## Try it
When the line containing "(xsize * ysize));" appears in the data below, begin copying there and stop only after the line containing "Some (Return c i)".

## Information shown
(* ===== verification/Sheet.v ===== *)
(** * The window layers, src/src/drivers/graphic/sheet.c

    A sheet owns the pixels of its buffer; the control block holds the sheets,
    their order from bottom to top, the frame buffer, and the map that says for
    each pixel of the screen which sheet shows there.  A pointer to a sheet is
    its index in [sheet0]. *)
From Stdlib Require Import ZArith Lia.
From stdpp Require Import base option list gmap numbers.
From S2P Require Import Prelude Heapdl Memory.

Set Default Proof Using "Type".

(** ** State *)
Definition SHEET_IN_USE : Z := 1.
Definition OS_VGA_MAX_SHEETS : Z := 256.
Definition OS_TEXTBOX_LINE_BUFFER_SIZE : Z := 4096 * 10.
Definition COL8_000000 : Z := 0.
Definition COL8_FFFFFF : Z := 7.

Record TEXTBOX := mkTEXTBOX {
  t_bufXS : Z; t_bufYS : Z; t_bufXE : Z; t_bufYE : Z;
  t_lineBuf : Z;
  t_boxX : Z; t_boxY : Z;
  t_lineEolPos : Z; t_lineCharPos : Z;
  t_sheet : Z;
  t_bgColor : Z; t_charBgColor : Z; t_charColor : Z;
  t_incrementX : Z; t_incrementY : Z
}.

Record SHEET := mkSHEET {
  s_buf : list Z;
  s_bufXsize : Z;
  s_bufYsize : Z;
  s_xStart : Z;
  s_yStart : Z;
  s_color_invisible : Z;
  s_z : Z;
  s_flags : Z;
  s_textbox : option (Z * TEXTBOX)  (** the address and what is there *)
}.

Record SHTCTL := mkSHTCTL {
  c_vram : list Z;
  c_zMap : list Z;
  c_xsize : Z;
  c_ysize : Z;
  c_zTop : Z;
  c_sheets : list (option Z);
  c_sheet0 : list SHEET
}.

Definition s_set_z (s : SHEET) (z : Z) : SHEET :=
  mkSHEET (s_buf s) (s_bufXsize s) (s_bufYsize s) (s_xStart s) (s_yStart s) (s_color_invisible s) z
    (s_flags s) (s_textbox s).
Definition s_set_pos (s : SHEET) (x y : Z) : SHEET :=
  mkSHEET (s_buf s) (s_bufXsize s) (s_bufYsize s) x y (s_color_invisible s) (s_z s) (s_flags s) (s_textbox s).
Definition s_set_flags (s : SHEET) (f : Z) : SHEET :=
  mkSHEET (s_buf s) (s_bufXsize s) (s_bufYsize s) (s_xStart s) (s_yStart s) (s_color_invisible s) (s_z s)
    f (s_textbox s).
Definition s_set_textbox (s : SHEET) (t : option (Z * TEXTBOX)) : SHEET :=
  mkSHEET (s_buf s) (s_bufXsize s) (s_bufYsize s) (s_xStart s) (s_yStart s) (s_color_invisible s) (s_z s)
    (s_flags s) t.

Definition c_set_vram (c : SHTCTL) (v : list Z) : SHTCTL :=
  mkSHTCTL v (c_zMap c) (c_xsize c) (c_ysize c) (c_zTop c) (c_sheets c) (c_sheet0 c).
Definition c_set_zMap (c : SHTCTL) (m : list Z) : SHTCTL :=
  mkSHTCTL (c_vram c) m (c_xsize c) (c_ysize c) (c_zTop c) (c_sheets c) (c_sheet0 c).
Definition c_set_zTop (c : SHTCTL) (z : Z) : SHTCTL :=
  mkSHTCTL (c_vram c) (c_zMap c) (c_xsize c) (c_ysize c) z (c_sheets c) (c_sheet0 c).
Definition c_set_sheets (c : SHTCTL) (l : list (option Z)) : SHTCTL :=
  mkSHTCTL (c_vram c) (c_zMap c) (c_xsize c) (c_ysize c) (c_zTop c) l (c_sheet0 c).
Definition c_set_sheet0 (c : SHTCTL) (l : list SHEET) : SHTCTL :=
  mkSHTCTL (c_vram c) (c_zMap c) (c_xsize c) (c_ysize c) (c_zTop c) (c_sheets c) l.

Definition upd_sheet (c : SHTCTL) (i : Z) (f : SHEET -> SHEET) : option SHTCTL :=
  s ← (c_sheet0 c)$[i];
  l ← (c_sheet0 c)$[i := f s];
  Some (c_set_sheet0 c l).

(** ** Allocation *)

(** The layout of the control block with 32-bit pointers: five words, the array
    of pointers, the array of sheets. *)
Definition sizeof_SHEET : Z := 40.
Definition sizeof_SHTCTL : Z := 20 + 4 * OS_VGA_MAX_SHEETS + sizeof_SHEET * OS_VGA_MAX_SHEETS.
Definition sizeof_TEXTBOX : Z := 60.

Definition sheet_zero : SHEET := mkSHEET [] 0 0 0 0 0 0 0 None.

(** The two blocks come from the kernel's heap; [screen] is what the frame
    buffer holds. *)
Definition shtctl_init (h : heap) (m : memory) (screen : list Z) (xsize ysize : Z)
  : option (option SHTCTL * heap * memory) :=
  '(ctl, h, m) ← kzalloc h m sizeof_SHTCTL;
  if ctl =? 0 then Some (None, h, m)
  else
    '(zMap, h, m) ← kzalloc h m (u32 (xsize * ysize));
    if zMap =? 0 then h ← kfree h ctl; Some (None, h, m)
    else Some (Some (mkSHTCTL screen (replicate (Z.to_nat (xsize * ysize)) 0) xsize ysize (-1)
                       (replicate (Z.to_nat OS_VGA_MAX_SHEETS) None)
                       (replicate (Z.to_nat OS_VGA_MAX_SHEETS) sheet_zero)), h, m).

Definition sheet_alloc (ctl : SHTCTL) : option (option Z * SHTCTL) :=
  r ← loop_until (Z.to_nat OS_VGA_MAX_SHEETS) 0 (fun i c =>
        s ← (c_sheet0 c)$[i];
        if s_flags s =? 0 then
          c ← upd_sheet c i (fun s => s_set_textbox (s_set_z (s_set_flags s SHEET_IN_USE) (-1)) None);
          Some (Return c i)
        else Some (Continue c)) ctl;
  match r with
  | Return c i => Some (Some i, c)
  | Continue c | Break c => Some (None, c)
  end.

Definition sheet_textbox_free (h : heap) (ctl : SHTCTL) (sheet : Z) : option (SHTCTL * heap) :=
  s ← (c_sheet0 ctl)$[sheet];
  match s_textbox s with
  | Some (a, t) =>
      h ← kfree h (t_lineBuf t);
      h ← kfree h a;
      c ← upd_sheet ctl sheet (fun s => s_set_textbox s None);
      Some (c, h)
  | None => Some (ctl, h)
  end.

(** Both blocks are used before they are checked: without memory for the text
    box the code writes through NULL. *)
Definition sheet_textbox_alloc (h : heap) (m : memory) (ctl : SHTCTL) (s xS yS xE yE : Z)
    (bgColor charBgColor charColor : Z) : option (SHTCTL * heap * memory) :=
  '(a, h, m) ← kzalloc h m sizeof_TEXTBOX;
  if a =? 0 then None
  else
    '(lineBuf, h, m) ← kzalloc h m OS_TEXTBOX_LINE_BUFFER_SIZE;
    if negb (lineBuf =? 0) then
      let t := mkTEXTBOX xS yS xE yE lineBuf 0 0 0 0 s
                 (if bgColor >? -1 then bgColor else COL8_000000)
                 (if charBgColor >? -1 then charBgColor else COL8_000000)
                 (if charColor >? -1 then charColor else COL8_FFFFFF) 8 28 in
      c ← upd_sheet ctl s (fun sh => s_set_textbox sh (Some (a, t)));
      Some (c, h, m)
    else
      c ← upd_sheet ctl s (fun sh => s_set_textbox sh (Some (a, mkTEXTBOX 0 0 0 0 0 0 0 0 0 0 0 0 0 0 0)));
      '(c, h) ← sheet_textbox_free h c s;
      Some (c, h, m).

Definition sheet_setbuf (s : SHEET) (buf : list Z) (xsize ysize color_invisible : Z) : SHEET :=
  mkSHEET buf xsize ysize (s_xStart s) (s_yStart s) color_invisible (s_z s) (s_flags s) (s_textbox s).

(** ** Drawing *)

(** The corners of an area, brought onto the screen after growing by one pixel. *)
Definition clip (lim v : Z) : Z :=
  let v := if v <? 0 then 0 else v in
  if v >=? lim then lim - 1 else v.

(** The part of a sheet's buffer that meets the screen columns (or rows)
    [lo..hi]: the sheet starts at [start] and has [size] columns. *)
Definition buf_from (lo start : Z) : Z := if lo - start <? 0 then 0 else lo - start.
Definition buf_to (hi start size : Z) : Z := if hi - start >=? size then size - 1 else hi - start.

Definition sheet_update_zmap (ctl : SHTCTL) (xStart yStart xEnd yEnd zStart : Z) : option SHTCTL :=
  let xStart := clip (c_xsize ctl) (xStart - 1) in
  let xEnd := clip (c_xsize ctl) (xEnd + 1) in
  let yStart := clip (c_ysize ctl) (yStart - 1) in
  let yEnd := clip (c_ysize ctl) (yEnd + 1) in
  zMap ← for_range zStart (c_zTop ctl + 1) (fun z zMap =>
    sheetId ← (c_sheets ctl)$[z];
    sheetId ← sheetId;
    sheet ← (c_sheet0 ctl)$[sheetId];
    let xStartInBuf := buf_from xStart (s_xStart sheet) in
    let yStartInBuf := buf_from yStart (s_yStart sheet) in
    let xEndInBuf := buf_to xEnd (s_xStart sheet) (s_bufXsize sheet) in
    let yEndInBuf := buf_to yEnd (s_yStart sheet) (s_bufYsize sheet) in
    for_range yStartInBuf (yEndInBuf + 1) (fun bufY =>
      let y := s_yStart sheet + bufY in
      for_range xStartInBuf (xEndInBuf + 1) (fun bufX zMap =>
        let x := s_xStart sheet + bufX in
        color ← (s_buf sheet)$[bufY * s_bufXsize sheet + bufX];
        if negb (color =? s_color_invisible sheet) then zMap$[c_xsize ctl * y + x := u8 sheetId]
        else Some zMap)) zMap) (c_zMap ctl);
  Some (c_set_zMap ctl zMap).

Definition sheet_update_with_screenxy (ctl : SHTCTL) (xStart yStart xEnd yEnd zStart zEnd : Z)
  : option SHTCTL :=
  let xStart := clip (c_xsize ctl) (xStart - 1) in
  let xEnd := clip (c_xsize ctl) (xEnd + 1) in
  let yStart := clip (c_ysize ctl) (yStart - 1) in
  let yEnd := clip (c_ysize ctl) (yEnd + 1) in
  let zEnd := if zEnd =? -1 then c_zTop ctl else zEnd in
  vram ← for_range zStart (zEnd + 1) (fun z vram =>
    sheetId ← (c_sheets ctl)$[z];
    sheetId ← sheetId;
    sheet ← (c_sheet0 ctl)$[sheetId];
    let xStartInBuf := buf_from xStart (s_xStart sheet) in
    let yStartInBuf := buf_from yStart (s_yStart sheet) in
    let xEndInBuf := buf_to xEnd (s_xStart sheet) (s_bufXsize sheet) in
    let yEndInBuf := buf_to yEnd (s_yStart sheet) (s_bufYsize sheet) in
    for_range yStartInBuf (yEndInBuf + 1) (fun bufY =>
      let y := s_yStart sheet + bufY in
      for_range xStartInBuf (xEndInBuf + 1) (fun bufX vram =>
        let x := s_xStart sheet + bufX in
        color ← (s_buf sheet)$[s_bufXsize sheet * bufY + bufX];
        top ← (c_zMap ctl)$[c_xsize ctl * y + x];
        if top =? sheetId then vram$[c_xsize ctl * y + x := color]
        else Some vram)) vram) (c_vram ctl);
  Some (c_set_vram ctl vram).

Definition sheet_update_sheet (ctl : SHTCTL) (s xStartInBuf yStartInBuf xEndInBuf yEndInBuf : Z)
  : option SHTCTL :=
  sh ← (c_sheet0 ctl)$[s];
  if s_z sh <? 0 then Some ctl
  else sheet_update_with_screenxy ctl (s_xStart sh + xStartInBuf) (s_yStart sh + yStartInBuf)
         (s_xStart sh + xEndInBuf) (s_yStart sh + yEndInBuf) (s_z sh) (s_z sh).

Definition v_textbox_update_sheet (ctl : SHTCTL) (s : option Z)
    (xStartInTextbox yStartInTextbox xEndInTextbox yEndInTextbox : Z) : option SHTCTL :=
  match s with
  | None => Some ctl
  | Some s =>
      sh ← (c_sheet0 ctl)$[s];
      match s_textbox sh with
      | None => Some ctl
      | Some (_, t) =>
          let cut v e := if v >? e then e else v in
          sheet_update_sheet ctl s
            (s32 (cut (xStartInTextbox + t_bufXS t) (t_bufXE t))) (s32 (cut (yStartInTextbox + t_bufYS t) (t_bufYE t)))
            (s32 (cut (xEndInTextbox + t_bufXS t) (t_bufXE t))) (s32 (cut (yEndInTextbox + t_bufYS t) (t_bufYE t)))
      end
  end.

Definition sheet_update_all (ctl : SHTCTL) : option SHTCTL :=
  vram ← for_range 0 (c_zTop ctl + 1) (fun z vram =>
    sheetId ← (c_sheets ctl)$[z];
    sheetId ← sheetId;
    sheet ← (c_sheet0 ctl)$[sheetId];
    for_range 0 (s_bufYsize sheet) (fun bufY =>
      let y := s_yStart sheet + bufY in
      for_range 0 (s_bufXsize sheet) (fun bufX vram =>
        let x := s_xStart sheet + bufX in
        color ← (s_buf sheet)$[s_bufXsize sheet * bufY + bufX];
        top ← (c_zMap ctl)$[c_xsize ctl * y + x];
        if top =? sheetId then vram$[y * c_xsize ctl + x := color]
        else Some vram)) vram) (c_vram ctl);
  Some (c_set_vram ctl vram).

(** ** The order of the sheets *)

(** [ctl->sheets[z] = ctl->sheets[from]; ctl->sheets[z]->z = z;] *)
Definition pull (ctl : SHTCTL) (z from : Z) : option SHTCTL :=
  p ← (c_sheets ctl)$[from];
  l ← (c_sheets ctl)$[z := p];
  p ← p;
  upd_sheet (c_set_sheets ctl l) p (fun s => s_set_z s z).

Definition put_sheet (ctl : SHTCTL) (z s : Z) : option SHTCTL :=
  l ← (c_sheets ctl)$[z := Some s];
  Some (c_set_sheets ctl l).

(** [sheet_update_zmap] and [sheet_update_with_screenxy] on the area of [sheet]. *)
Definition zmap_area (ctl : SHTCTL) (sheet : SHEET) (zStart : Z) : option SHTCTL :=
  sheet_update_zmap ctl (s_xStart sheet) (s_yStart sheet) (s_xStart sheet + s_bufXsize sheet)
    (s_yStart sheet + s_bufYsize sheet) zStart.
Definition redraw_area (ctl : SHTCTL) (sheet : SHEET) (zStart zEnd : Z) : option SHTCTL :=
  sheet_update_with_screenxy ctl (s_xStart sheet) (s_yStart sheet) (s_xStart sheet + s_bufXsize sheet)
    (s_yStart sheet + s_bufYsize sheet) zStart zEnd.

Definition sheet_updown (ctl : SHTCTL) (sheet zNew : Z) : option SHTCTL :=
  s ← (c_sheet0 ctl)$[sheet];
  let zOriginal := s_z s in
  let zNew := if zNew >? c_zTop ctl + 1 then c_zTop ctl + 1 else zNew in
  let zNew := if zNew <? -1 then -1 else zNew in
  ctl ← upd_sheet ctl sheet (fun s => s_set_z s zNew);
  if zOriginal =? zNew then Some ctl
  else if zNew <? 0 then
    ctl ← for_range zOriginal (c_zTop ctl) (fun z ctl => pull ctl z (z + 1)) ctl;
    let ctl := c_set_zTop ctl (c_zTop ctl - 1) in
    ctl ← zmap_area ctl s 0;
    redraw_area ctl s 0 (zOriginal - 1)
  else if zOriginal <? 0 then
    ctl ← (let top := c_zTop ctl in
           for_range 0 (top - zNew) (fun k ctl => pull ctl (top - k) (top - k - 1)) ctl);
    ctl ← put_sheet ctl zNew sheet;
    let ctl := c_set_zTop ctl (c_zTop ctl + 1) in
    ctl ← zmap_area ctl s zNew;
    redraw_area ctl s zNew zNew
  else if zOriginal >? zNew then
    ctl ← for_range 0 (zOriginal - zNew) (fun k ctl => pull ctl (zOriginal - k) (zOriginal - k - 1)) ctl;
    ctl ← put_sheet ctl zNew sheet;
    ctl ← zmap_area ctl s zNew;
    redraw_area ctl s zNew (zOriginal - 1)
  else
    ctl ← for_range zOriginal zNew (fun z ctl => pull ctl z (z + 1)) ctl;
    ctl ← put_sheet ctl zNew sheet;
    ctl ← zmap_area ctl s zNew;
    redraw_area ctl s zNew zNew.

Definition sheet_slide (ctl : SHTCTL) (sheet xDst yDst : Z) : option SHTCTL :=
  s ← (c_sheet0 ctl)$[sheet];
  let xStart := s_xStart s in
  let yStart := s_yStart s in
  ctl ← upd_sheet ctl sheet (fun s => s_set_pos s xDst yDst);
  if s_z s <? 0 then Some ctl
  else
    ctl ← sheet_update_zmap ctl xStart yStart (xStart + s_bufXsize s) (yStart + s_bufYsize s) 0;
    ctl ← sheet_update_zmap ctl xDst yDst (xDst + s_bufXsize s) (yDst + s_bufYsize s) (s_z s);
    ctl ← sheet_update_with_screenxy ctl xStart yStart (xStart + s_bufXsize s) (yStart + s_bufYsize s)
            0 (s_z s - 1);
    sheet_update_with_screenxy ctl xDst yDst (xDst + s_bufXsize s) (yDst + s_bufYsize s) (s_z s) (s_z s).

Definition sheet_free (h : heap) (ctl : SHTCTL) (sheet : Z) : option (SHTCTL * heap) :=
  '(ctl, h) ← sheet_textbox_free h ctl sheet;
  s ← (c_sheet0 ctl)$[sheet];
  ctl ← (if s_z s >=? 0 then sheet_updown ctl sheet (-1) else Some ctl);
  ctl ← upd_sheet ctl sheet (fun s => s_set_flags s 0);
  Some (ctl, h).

## Reply
    '(zMap, h, m) ← kzalloc h m (u32 (xsize * ysize));
    if zMap =? 0 then h ← kfree h ctl; Some (None, h, m)
    else Some (Some (mkSHTCTL screen (replicate (Z.to_nat (xsize * ysize)) 0) xsize ysize (-1)
                       (replicate (Z.to_nat OS_VGA_MAX_SHEETS) None)
                       (replicate (Z.to_nat OS_VGA_MAX_SHEETS) sheet_zero)), h, m).

Definition sheet_alloc (ctl : SHTCTL) : option (option Z * SHTCTL) :=
  r ← loop_until (Z.to_nat OS_VGA_MAX_SHEETS) 0 (fun i c =>
        s ← (c_sheet0 c)$[i];
        if s_flags s =? 0 then
          c ← upd_sheet c i (fun s => s_set_textbox (s_set_z (s_set_flags s SHEET_IN_USE) (-1)) None);
          Some (Return c i)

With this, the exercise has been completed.